- The paper finds that human-like memory decay in transformers enhances language learning with improved validation loss and BLiMP accuracy.
- It introduces a novel non-trainable decay mechanism in the self-attention layer to simulate cognitive echoic memory.
- However, the fleeting memory models underperform in predicting human reading times, exposing a trade-off in model design.
The paper "Human-like fleeting memory improves language learning but impairs reading time prediction in transformer LLMs" (2508.05803) investigates the counterintuitive role of memory constraints in LLMs, specifically transformers, and their dual effect on language learning and predicting human reading times. This research revisits classic cognitive theories that propose memory limitations as a possible enabler of language acquisition and evaluates whether these can be successfully integrated within modern neural architectures.
Cognitive Motivation and Theoretical Background
Human memory has inherent limitations that manifest as a rapid decay of specific word forms during language processing. Cognitive theories, often stemming from classical connectionist models, argue that these memory limitations might inherently benefit language acquisition by promoting abstraction and focusing on immediate, relevant linguistic cues [elman1993learning, christiansen_now-or-never_2016]. Trendsetting models like transformers, however, typically operate with perfect memory within their context windows, seemingly challenging these ideas [hu2020systematic, linzen2021syntactic].
Method of Simulating Human-Like Memory
The study introduces a modification to the transformer architecture termed "fleeting memory transformers," which integrates a decay mechanism into the self-attention operation simulating memory loss (Figure 1). This decay process is mediated by a non-trainable matrix B, which decays attention weights as a function of token distance, incorporating an "echoic memory buffer" to model initial perfect retention before gradual loss:
Figure 1: A comparison between standard Transformers' context retention and fleeting memory implementation demonstrating decreasing retention as a function of distance.
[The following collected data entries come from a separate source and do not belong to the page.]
(** Correcting leaves the list of units of the pure transition, with the
    refreshed replacement. *)
Lemma correct_in_inv new_edge_id cw cx s res s' :
  correct_in new_edge_id cw cx s = Ok (res, s') →
  ∃ old replacement remainders kept edges',
    find (open_owned cx (cw_memory_unit_id cw)) (rows (st_memory_units s) (cx_tenant_id cx))
      = Some old ∧
    correction_rectangles_with_ids old (cw_correction cw) (cw_source_ref cw) (cw_observed_at cw)
      (cx_actor_id cx) (cw_now cw) (cw_unit_ids cw) = Ok (replacement, remainders) ∧
    apply_correction_transition new_edge_id (rows (st_memory_units s) (cx_tenant_id cx))
      (rows (st_memory_edges s) (cx_tenant_id cx)) cx (mu_id old) replacement remainders
      (cw_now cw) = Ok (kept ++ replacement :: remainders, edges') ∧
    rows (st_memory_units s') (cx_tenant_id cx) =
      kept ++ apply_compact_refresh replacement (cw_compact_refresh cw) :: remainders ∧
    rows (st_memory_edges s') (cx_tenant_id cx) = edges' ∧
    cr_superseded res = [mu_id old] ∧
    cr_created res = mu_id replacement :: map mu_id remainders.
Proof.
  unfold correct_in. intros Hok.
  destruct (find _ _) as [old|] eqn:Hold; simpl in Hok; [|done].
  destruct (correction_rectangles_with_ids _ _ _ _ _ _ _) as [[r rems]|] eqn:Hrect;
    simpl in Hok; [|done].
  unfold apply_correction_transition in Hok |- *.
  destruct (apply_correction_unit_transition _ _ _ _ _) as [kept|] eqn:Hk; simpl in Hok; [|done].
  rewrite refresh_id in Hok. injection Hok as <- <-.
  exists old, r, rems, kept. eexists. simpl. rewrite Hk. simpl. split_and!; try done.
  - destruct (cw_embedding cw) as [[profile [|x vec]]|]; simpl; by rewrite rows_insert_eq.
  - destruct (cw_embedding cw) as [[profile [|x vec]]|]; simpl; by rewrite rows_insert_eq.
Qed.

(** a staged correction changes no answer about the past: a recall as of an
    earlier transaction time hears what it heard before. *)
Theorem staged_correction_preserves_history new_edge_id cw cx s res s' time :
  correct_in new_edge_id cw cx s = Ok (res, s') →
  cmp_rfc3339 (rc_transaction_as_of time) (cw_now cw) = Lt →
  heard (rows (st_memory_units s') (cx_tenant_id cx)) time =
  heard (rows (st_memory_units s) (cx_tenant_id cx)) time.
Proof.
  intros (old & r & rems & kept & edges' & _ & Hrect & Happly & -> & _)%correct_in_inv Hlt.
  rewrite heard_refresh. by eapply correction_history.
Qed.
Empirical Findings: Language Learning vs. Reading Time Prediction
Upon experimentation with transformers trained on a scaled-down dataset simulating developmental data exposure (BabyLM), the fleeting memory models consistently outperformed controls with perfect memory in language modeling and syntactic tasks. This was assessed across multiple configurations and larger datasets, confirming improvements both in model validation loss and syntactic evaluation metrics like BLiMP accuracy (Figure 2).
Figure 2: Improvements in validation loss and BLiMP accuracy for fleeting memory models compared to perfect memory models, indicating enhanced language learning capabilities.
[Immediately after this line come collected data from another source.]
Lemma requeue_life s claim version :
  holds s claim → trim_is_empty version = false →
  let after := requeue_reflect_job_with_compiler claim version s in
  after.2 = Ok ClaimMutationOutcome.Applied ∧
  ((∃ other, replaced_by s (jr_job claim) version other) ∧
     only_job (qj_id (jr_job claim)) JobEvent.Retired s after.1 ∨
   (¬ ∃ other, replaced_by s (jr_job claim) version other) ∧
     only_job (qj_id (jr_job claim)) JobEvent.Requeued s after.1).
Proof.
  intros Hh Hv. pose proof Hh as Hcur%holds_current.
  unfold requeue_reflect_job_with_compiler. rewrite Hv, Hcur. cbn [negb].
  destruct (position (λ j, _ =? _) _) as [i|] eqn:Ei.
  2: { exfalso. destruct Hh as [Hin _]. pose proof (position_is_Some (λ j, qj_id j =? qj_id (jr_job claim))
         (rows (st_reflect_jobs s) (qj_tenant_id (jr_job claim)))) as [_ Hp].
       rewrite Ei in Hp. destruct Hp as [? ?]; [|done]. exists (jr_job claim). by rewrite N.eqb_refl. }
  pose proof (position_is_Some (same_source (jr_job claim) version)
    (rows (st_reflect_jobs s) (qj_tenant_id (jr_job claim)))) as Hp.
  cbn [fst snd]. split; [done|].
  destruct (position (same_source _ _) _) as [k|]; [left|right].
  - destruct Hp as [(other & Hin & Hs) _]; [by eexists|]. split.
    { exists other. by apply (same_source_replaced s). }
    apply (only_job_set s claim retire_meta JobEvent.Retired Hh). intros meta _ Hd _. unfold job_life.
    rewrite job_meta_set, bool_decide_true by done. cbn. by rewrite Hd.
  - split.
    { intros (other & Hr). destruct Hp as [_ []]; [|done]. exists other. destruct Hr as [Hin Hr].
      split; [done|]. by apply (same_source_replaced s). }
    apply (only_job_set s claim requeue_meta JobEvent.Requeued Hh). intros meta _ _ _. unfold job_life.
    by rewrite job_meta_set, bool_decide_true by done.
Qed.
Conversely, these models showed decreased performance in predicting human reading times across datasets (Natural Stories and Dundee corpus), which posed an intriguing contrast. Despite achieving superior language modeling scores, the fleeting memory transformers predicted reading behaviors less accurately than their perfect memory counterparts, suggesting a complex interaction between model architecture and psycholinguistic tasks (Figure 3).
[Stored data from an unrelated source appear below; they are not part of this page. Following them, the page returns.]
(* ===== verification/Binding.v ===== *)
(** * Binding: registering and resolving memory contexts

    A client registers a subject, actor, scope and agent node by external
    references ([resolve_context_binding]); later requests resolve the minted
    identifiers to a [ResolvedMemoryContext], the authority every other
    operation checks ([resolve_memory_context]).  From
    [crates/memphant-core/src/lib.rs]; JSON rendering is an interface. *)

From S2P Require Import Prelude Types Clock Bitemporal Lineage Store.

(** What [serde_json] renders for access policies. *)
Class PolicyJson := {
  policy_json : ContextBindingAccessPolicy.t → string;
  policies_json : list ContextBindingAccessPolicy.t → string;
}.

Section binding.
Context `{HashOrder} `{PolicyJson} `{Sha256}.

Notation Binding := (ContextBindingRequest * ContextBindingResponse)%type.

Definition canonicalize_access_policies (policies : list ContextBindingAccessPolicy.t)
    : list ContextBindingAccessPolicy.t :=
  sort_by (λ p q, negb match str_cmp (policy_json p) (policy_json q) with Gt => true | _ => false end)
    policies.

Definition context_policy_revision (policies : list ContextBindingAccessPolicy.t) : string :=
  sha256_hex (policies_json (canonicalize_access_policies policies)).
(* ===== verification/BindingFacts.v ===== *)
(** * BindingFacts: contexts resolve to what was registered

    Invariants of the binding table of Binding.v over registrations and
    erasures - every scope hierarchy is a forest, so the ancestor loop ends and
    decides ancestry - and what a resolved context may read. *)

From S2P Require Import Prelude Types Clock Bitemporal Lineage Store Binding.

Section facts.
Context `{HashOrder} `{PolicyJson} `{Sha256}.

Notation Binding := (ContextBindingRequest * ContextBindingResponse)%type.

(** The bindings of a tenant other than that of one client_ref. *)
Definition rest_bindings (s : InMemoryState) (key : TenantId * string) : list Binding :=
  map snd (retain (λ kv, kv.1.1 =? key.1) (map_to_list (delete key (st_context_bindings s)))).

Lemma tenant_bindings_perm s tenant :
  tenant_bindings s tenant ≡ₚ
  map snd (retain (λ kv, kv.1.1 =? tenant) (map_to_list (st_context_bindings s))).
Proof. unfold tenant_bindings. by rewrite map_iter_perm. Qed.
Figure 3: Differences in predictive accuracy of human reading times, indicating the impairment of fleeting memory models in surpassing the performance of perfect memory models.
Theoretical Implications and Future Directions
This study reinforces the cognitive perspective that certain memory limitations can indeed serve as beneficial inductive biases for language acquisition in models. However, it illustrates a paradox where architectural constraints intended to render models more human-like may degrade their ability to simulate human processing behaviors. This dichotomy exemplifies the nuanced relationship between model design and its alignment with human linguistic capabilities.
Notably, the impairment cannot be dismissed as a simple function of superhuman data exposure or memorization of low-frequency words, suggesting that these findings might reflect an inherent architectural bias rather than data-driven anomalies. Future work could explore dynamic or content-sensitive memory models that either expand or adapt retention strategies over time or based on input relevance, potentially reconciling these dual roles of memory in cognitive modeling.
Conclusion
The research presented in "Human-like fleeting memory improves language learning but impairs reading time prediction in transformer LLMs" (2508.05803) provides valuable insights into the complex interactions between memory simulation and language modeling. It emphasizes the importance of considering cognitive architectures in AI development, underscoring the potential for human-like memory constraints to facilitate learning, albeit with the trade-off of predicting human behavior. These findings invite further exploration into adaptive memory systems that might enhance both learning capability and cognitive alignment in LLMs.